┏━━
(* ===== verification/ScalarLoop.v ===== *)
(** * The scalar event loop (executor/src/scalar.rs)

    [run_scalar] pops the least pending event of the future-event list,
    dispatches it, removes the timers it superseded and inserts its children,
    until the least key passes the stop. The loop runs on any transition machine
    and any heap; its fuel bounds the number of events it dispatches. *)

From S2P Require Import Prelude OrdMap Event ExecError Fel Image Machine.

Section loop.
Context {M R H : Type} `{HM : Machine M R} `{HH : BinaryHeap H}.

(** The image's initial events as the run's future-event list. *)
Definition initial_event_queue (image : SimulationImage)
  : result ExecutionError (FutureEvents H) :=
  r ← try_fold (fun '(keys, events) event =>
        let '(fresh, keys) := bs_insert (key event) keys in
        if negb fresh then Err (DuplicateEventKey (key event))
        else events ← insert events event; Ok (keys, events))
      ([], fel_new) (im_initial_events image);
  Ok r.2.

(** The loop's condition: the next event is inside the run. *)
Definition scalar_continues (stop_time_ns : Z) (exclusive_horizon_ns : option Z)
    (events : FutureEvents H) : bool :=
  match peek_key events with
  | Some key =>
      (time_ns key <=? stop_time_ns)
      && match exclusive_horizon_ns with
         | None => true
         | Some horizon_ns => time_ns key <? horizon_ns
         end
  | None => false
  end.

(** The loop's body after the pop. *)
Definition scalar_event (event : Event) (transitions : M) (events : FutureEvents H)
  : fueled ExecutionError (M * FutureEvents H) :=
  r ← m_dispatch event transitions;
  let '(children, superseded, transitions) := r in
  events ← lift_result (try_fold (fun events timer =>
             r ← fel_remove_superseded_timer events timer; Ok r.2) events superseded);
  events ← lift_result (try_fold insert events children);
  Some (Ok (transitions, events)).

Fixpoint scalar_loop (fuel : nat) (stop_time_ns : Z) (exclusive_horizon_ns : option Z)
    (s : M * FutureEvents H) : fueled ExecutionError (M * FutureEvents H) :=
  if scalar_continues stop_time_ns exclusive_horizon_ns s.2 then
    match fuel with
    | O => None
    | S fuel =>
        r ← lift_result (pop s.2);
        event ← or_panic r.1;
        s ← scalar_event event s.1 r.2;
        scalar_loop fuel stop_time_ns exclusive_horizon_ns s
    end
  else Some (Ok s).

Definition run_scalar_events (fuel : nat) (image : SimulationImage)
    (exclusive_horizon_ns : option Z) : fueled ExecutionError (M * list Event) :=
  transitions ← m_new image;
  events ← lift_result (initial_event_queue image);
  r ← scalar_loop fuel (im_stop_time_ns image) exclusive_horizon_ns (transitions, events);
  pending_events ← lift_result (into_sorted_vec r.2);
  Some (Ok (r.1, pending_events)).

Definition run_scalar (fuel : nat) (image : SimulationImage) (exclusive_horizon_ns : option Z)
  : fueled ExecutionError R :=
  r ← run_scalar_events fuel image exclusive_horizon_ns;
  Some (Ok (m_finish r.1 r.2)).
End loop.

(** The run's exclusive end: the stop is inclusive, the horizon exclusive. *)
Definition run_end (image : SimulationImage) (exclusive_horizon_ns : option Z) : Z :=
  let configured_stop := im_stop_time_ns image + 1 in
  match exclusive_horizon_ns with
  | None => configured_stop
  | Some horizon_ns => Z.min horizon_ns configured_stop
  end.

(** ** The loop follows the scalar schedule of the machine *)

Section spec.
Context {M R H : Type} `{HM : Machine M R} (image : SimulationImage)
  `{HL : !MachineLaws M R image} `{HH : BinaryHeap H} `{HHL : !BinaryHeapLaws H}.
Hypothesis positive_lookahead : forall ch, ch ∈ im_channels image -> 0 < ch_min_delay_ns ch.
Implicit Types (q : FutureEvents H) (P : pending) (c : M * pending).

Lemma removals_rel q P ts : fel_rel q P ->
  match remove_timers P ts with
  | Ok P' => exists q', try_fold (fun q t => r ← fel_remove_superseded_timer q t; Ok r.2) q ts
      = Ok q' /\ fel_rel q' P'
  | Err err => try_fold (fun q t => r ← fel_remove_superseded_timer q t; Ok r.2) q ts = Err err
  end.
Proof.
  revert q P. induction ts as [|t ts IH]; intros q P Hr; unfold remove_timers; simpl; [eauto|].
  pose proof (remove_rel _ _ t Hr) as Hs.
  destruct (remove_superseded_timer P t) as [[e P1]|err]; simpl.
  - destruct Hs as (q1 & -> & Hr1). simpl. exact (IH _ _ Hr1).
  - by rewrite Hs.
Qed.

Lemma inserts_rel q P cs P' : fel_rel q P -> insert_children P cs = Ok P' ->
  exists q', try_fold insert q cs = Ok q' /\ fel_rel q' P'.
Proof.
  revert q P. induction cs as [|e cs IH]; intros q P Hr Hi; unfold insert_children in Hi;
    cbn [try_fold] in *.
  - injection Hi as <-. eauto.
  - apply bind_Ok in Hi as (P1 & H1 & Hi).
    destruct (insert_rel _ _ _ _ Hr H1) as (q1 & -> & Hr1). simpl. exact (IH _ _ Hr1 Hi).
Qed.

(** The body of the loop is the dispatch on the pending events. *)
Lemma scalar_event_rel e s P q :
  config_ok image (s, P) -> safe image e P -> fel_rel q (bm_remove (key e) P) ->
  match fire e (s, P) with
  | Some (Ok (s', P')) => exists q', scalar_event e s q = Some (Ok (s', q')) /\ fel_rel q' P'
  | Some (Err _) => exists err, scalar_event e s q = Some (Err err)
  | None => scalar_event e s q = None
  end.
Proof.
  intros Hok Hs Hr. unfold scalar_event.
  destruct (m_dispatch e s) as [[[[cs ts] s1]|err]|] eqn:Hd;
    [|unfold fire; simpl; rewrite Hd; simpl; eauto..].
  pose proof (fire_dispatch image e (s, P) cs ts s1 Hok Hs Hd) as Hf. simpl in Hf.
  pose proof (removals_rel _ _ ts Hr) as Hq. simpl.
  destruct (remove_timers (bm_remove (key e) P) ts) as [P1|err].
  - destruct Hf as (P' & Hi & ->). destruct Hq as (q1 & -> & Hr1). simpl.
    destruct (inserts_rel _ _ _ _ Hr1 Hi) as (q2 & -> & Hr2). simpl. eauto.
  - rewrite Hf, Hq. simpl. eauto.
Qed.

Lemma scalar_continues_rel h q P : fel_rel q P ->
  scalar_continues (im_stop_time_ns image) h q = true
  <-> exists k e, bm_first P = Some (k, e) /\ time_ns k < run_end image h.
Proof.
  intros Hr. unfold scalar_continues, run_end. rewrite (peek_rel _ _ Hr).
  destruct P as [|[k e] P]; simpl; [split; [done|by intros (? & ? & ? & _)]|].
  rewrite andb_true_iff. split.
  - intros [H1 H2]. exists k, e. split; [done|]. case_match; lia.
  - intros (? & ? & [= <- <-] & Hlt). case_match; [split; lia|split; [lia|done]].
Qed.

Lemma scalar_loop_stop fuel h s q P : fel_rel q P ->
  (forall k e, bm_first P = Some (k, e) -> run_end image h <= time_ns k) ->
  scalar_loop fuel (im_stop_time_ns image) h (s, q) = Some (Ok (s, q)).
Proof.
  intros Hr Hf.
  assert (Hc : scalar_continues (im_stop_time_ns image) h q = false).
  { apply not_true_is_false. intros (k & e & Hk & Hlt)%(scalar_continues_rel h q P Hr).
    apply Hf in Hk. lia. }
  destruct fuel; simpl; by rewrite Hc.
Qed.

Lemma scalar_loop_next fuel h s q P k e :
  config_ok image (s, P) -> fel_rel q P -> bm_first P = Some (k, e) ->
  time_ns k < run_end image h ->
  match fire e (s, P) with
  | Some (Ok (s1, P1)) => exists q1, fel_rel q1 P1
      /\ scalar_loop (S fuel) (im_stop_time_ns image) h (s, q)
         = scalar_loop fuel (im_stop_time_ns image) h (s1, q1)
  | Some (Err _) =>
      exists err, scalar_loop (S fuel) (im_stop_time_ns image) h (s, q) = Some (Err err)
  | None => scalar_loop (S fuel) (im_stop_time_ns image) h (s, q) = None
  end.
Proof.
  intros Hok Hr Hf Hlt. cbn [scalar_loop fst snd].
  rewrite (proj2 (scalar_continues_rel h q P Hr)) by eauto.
  destruct (first_safe image positive_lookahead (s, P) k e Hok Hf) as [-> Hs].
  destruct (pop_rel _ _ Hr) as (q1 & Hp & Hr1). simpl in *. rewrite Hp, Hf. simpl.
  assert (Ht : tail P = bm_remove (key e) P).
  { destruct P as [|kv P]; [done|]. injection Hf as ->. simpl.
    by rewrite (proj2 (keqb_spec (key e) (key e)) eq_refl). }
  rewrite Ht in Hr1. pose proof (scalar_event_rel e s P q1 Hok Hs Hr1) as Hev.
  destruct (fire e (s, P)) as [[[s3 P3]|err]|].
  - destruct Hev as (q3 & Hq3 & Hr3). exists q3. split; [done|]. by rewrite Hq3.
  - destruct Hev as (err' & ->). simpl. eauto.
  - by rewrite Hev.
Qed.

Lemma first_cases E P :
  (exists k e, bm_first P = Some (k, e) /\ time_ns k < E)
  \/ forall k e, bm_first P = Some (k, e) -> E <= time_ns k.
Proof.
  destruct (bm_first P) as [[k e]|]; [|by right].
  destruct (decide (time_ns k < E)); [left; eauto|right]. intros ? ? [= <- <-]. lia.
Qed.

(** A scalar run that returns has followed the scalar schedule. *)
Lemma scalar_loop_sruns fuel h s q P s' q' :
  config_ok image (s, P) -> fel_rel q P ->
  scalar_loop fuel (im_stop_time_ns image) h (s, q) = Some (Ok (s', q')) ->
  exists n P', (n <= fuel)%nat /\ sruns (run_end image h) n (s, P) (s', P') /\ fel_rel q' P'.
Proof.
  revert s q P. induction fuel as [|fuel IH]; intros s q P Hok Hr Hl;
    (destruct (first_cases (run_end image h) P) as [(k & e & Hf & Hlt)|Hn];
     [|rewrite (scalar_loop_stop _ _ _ _ P) in Hl by done; injection Hl as <- <-;
       exists O, P; split_and!; [lia|by constructor|done]]).
  - simpl in Hl. by rewrite (proj2 (scalar_continues_rel h q P Hr)) in Hl by eauto.
  - destruct (first_safe image positive_lookahead (s, P) k e Hok Hf) as [_ Hs].
    pose proof (scalar_loop_next fuel h s q P k e Hok Hr Hf Hlt) as Hx.
    destruct (fire e (s, P)) as [[[s1 P1]|err]|] eqn:Hfire.
    + destruct Hx as (q1 & Hr1 & Hx). rewrite Hx in Hl.
      destruct (IH s1 q1 P1) as (n & P' & Hn & Hrun & Hr'); [|done..|].
      { exact (fire_config_ok image e (s, P) (s1, P1) Hok Hs Hfire). }
      exists (S n), P'. split_and!; [lia| |done]. econstructor; [exact Hf|done|exact Hfire|done].
    + destruct Hx as (err' & Hx). rewrite Hx in Hl. done.
    + rewrite Hx in Hl. done.
Qed.

(** And the scalar schedule is a run that returns, within its number of
    dispatches. *)
Lemma sruns_scalar_loop n h s q P c' fuel :
  config_ok image (s, P) -> fel_rel q P -> sruns (run_end image h) n (s, P) c' ->
  (n <= fuel)%nat ->
  exists q', scalar_loop fuel (im_stop_time_ns image) h (s, q) = Some (Ok (c'.1, q'))
    /\ fel_rel q' c'.2.
Proof.
  intros Hok Hr Hrun. remember (s, P) as c eqn:Ec. revert s P q fuel Ec Hok Hr.
  induction Hrun as [c Hf|n k e c c1 c' Hf Hlt Hfire Hrun IH]; intros s P q fuel -> Hok Hr Hn.
  - exists q. split; [|done]. by apply (scalar_loop_stop _ _ _ _ P).
  - destruct fuel as [|fuel]; [lia|].
    destruct (first_safe image positive_lookahead (s, P) k e Hok Hf) as [_ Hs].
    pose proof (scalar_loop_next fuel h s q P k e Hok Hr Hf Hlt) as Hx. rewrite Hfire in Hx.
    destruct c1 as [s1 P1]. destruct Hx as (q1 & Hr1 & ->).
    apply (IH s1 P1); [done| |done|lia].
    exact (fire_config_ok image e (s, P) (s1, P1) Hok Hs Hfire).
Qed.

(** ** The initial events *)

Lemma initial_queue_rel l keys q P :
  fel_rel q P -> (forall k, k ∈ keys <-> k ∈ P.*1) ->
  match try_fold map_insert P l with
  | Ok P' => exists keys' q',
      try_fold (fun '(keys, events) event =>
        let '(fresh, keys) := bs_insert (key event) keys in
        if negb fresh then Err (DuplicateEventKey (key event))
        else events ← insert events event; Ok (keys, events)) (keys, q) l
      = Ok (keys', q') /\ fel_rel q' P'
  | Err err =>
      try_fold (fun '(keys, events) event =>
        let '(fresh, keys) := bs_insert (key event) keys in
        if negb fresh then Err (DuplicateEventKey (key event))
        else events ← insert events event; Ok (keys, events)) (keys, q) l = Err err
  end.
Proof.
  revert keys q P. induction l as [|e l IH]; intros keys q P Hr Hk; cbn [try_fold]; [eauto|].
  unfold bs_insert. cbn [fst snd].
  destruct (bm_get (key e) P) eqn:Eg.
  - assert (Hm : map_insert P e = Err (DuplicateEventKey (key e)))
      by (unfold map_insert; by rewrite Eg).
    rewrite Hm. simpl. replace (bs_contains (key e) keys) with true; [done|]. symmetry.
    apply bs_contains_spec, Hk. apply bm_get_elem_of in Eg; [|apply Hr].
    by apply (list_elem_of_fmap_2 fst) in Eg.
  - assert (Hm : map_insert P e = Ok (bm_insert (key e) e P)) by (unfold map_insert; by rewrite Eg).
    rewrite Hm. replace (bs_contains (key e) keys) with false.
    2:{ symmetry. apply not_true_is_false. intros Hc%bs_contains_spec.
        apply bm_get_None in Eg. by apply Eg, Hk. }
    destruct (insert_rel _ _ _ _ Hr Hm) as (q1 & Hq1 & Hr1). simpl. rewrite Hq1. simpl.
    apply IH; [done|]. intros k. rewrite bs_add_elem_of, Hk. rewrite !list_elem_of_fmap. split.
    + intros [->|([k' e'] & -> & Hin)].
      * exists (key e, e). split; [done|]. apply bm_insert_elem_of; [apply Hr|]. by left.
      * destruct (decide (k' = key e)) as [->|Hne].
        { apply bm_get_None in Eg. exfalso. apply Eg. by apply (list_elem_of_fmap_2 fst) in Hin. }
        exists (k', e'). split; [done|]. apply bm_insert_elem_of; [apply Hr|]. by right.
    + intros ([k' e'] & -> & [Heq|Hin]%bm_insert_elem_of_1);
        [left; by injection Heq as -> ->|right; eauto].
Qed.

Lemma initial_event_queue_rel :
  match initial_pending image with
  | Ok P => exists q, initial_event_queue image = Ok q /\ fel_rel q P
  | Err err => initial_event_queue (H := H) image = Err err
  end.
Proof.
  unfold initial_pending, initial_event_queue.
  pose proof (initial_queue_rel (im_initial_events image) [] fel_new [] fel_new_rel) as Hi.
  destruct (try_fold map_insert [] _) as [P|err].
  - destruct Hi as (keys & q & -> & Hr); [done|]. simpl. eauto.
  - by rewrite Hi.
Qed.

(** ** The whole run *)

Hypothesis initial_targets : forall e, e ∈ im_initial_events image -> is_Some (node_slot image (target e)).

(** A scalar run returns exactly the result of the scalar schedule. *)
Lemma run_scalar_Ok fuel h (r : R) :
  run_scalar (H := H) fuel image h = Some (Ok r) <->
  exists s P n c', m_new image = Some (Ok s) /\ initial_pending image = Ok P /\ (n <= fuel)%nat
    /\ sruns (run_end image h) n (s, P) c' /\ r = m_finish c'.1 c'.2.*2.
Proof.
  unfold run_scalar, run_scalar_events. pose proof initial_event_queue_rel as Hq.
  destruct (m_new image) as [[s|err]|] eqn:Hm;
    [|split; [done|by intros (? & ? & ? & ? & ? & _)]..].
  destruct (initial_pending image) as [P|err] eqn:HP.
  2:{ rewrite Hq. split; [done|by intros (? & ? & ? & ? & _ & ? & _)]. }
  destruct Hq as (q & -> & Hr). pose proof (initial_config_ok image s P Hm HP initial_targets) as Hok.
  cbn [lift_result mbind fueled_bind]. split.
  - intros Hrun. apply fueled_bind_Ok in Hrun as ([s' l] & Hrun & [= <-]).
    apply fueled_bind_Ok in Hrun as ([s1 q1] & Hloop & Hrun).
    simpl in Hrun. destruct (into_sorted_vec q1) as [l'|] eqn:Hl'; [|done]. injection Hrun as <- <-.
    destruct (scalar_loop_sruns fuel h s q P s1 q1 Hok Hr Hloop) as (n & P' & Hn & Hsr & Hr').
    rewrite (drain_rel _ _ Hr') in Hl'. injection Hl' as <-. exists s, P, n, (s1, P').
    by split_and!.
  - intros (? & ? & n & c' & [= <-] & [= <-] & Hn & Hsr & ->).
    destruct (sruns_scalar_loop n h s q P c' fuel Hok Hr Hsr Hn) as (q' & -> & Hr').
    cbn [mbind fueled_bind fst snd]. by rewrite (drain_rel _ _ Hr').
Qed.
End spec.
┗━━
# [WHAT YOU ARE ASKED TO DO]
Among the entries above, locate the lines containing "destruct P as [|[k" and "Lemma first_cases E", and transcribe exactly those two lines and all lines between.

# [SOLUTION TO THE PROBLEM]
  destruct P as [|[k e] P]; simpl; [split; [done|by intros (? & ? & ? & _)]|].
  rewrite andb_true_iff. split.
  - intros [H1 H2]. exists k, e. split; [done|]. case_match; lia.
  - intros (? & ? & [= <- <-] & Hlt). case_match; [split; lia|split; [lia|done]].
Qed.

Lemma scalar_loop_stop fuel h s q P : fel_rel q P ->
  (forall k e, bm_first P = Some (k, e) -> run_end image h <= time_ns k) ->
  scalar_loop fuel (im_stop_time_ns image) h (s, q) = Some (Ok (s, q)).
Proof.
  intros Hr Hf.
  assert (Hc : scalar_continues (im_stop_time_ns image) h q = false).
  { apply not_true_is_false. intros (k & e & Hk & Hlt)%(scalar_continues_rel h q P Hr).
    apply Hf in Hk. lia. }
  destruct fuel; simpl; by rewrite Hc.
Qed.

Lemma scalar_loop_next fuel h s q P k e :
  config_ok image (s, P) -> fel_rel q P -> bm_first P = Some (k, e) ->
  time_ns k < run_end image h ->
  match fire e (s, P) with
  | Some (Ok (s1, P1)) => exists q1, fel_rel q1 P1
      /\ scalar_loop (S fuel) (im_stop_time_ns image) h (s, q)
         = scalar_loop fuel (im_stop_time_ns image) h (s1, q1)
  | Some (Err _) =>
      exists err, scalar_loop (S fuel) (im_stop_time_ns image) h (s, q) = Some (Err err)
  | None => scalar_loop (S fuel) (im_stop_time_ns image) h (s, q) = None
  end.
Proof.
  intros Hok Hr Hf Hlt. cbn [scalar_loop fst snd].
  rewrite (proj2 (scalar_continues_rel h q P Hr)) by eauto.
  destruct (first_safe image positive_lookahead (s, P) k e Hok Hf) as [-> Hs].
  destruct (pop_rel _ _ Hr) as (q1 & Hp & Hr1). simpl in *. rewrite Hp, Hf. simpl.
  assert (Ht : tail P = bm_remove (key e) P).
  { destruct P as [|kv P]; [done|]. injection Hf as ->. simpl.
    by rewrite (proj2 (keqb_spec (key e) (key e)) eq_refl). }
  rewrite Ht in Hr1. pose proof (scalar_event_rel e s P q1 Hok Hs Hr1) as Hev.
  destruct (fire e (s, P)) as [[[s3 P3]|err]|].
  - destruct Hev as (q3 & Hq3 & Hr3). exists q3. split; [done|]. by rewrite Hq3.
  - destruct Hev as (err' & ->). simpl. eauto.
  - by rewrite Hev.
Qed.

Lemma first_cases E P :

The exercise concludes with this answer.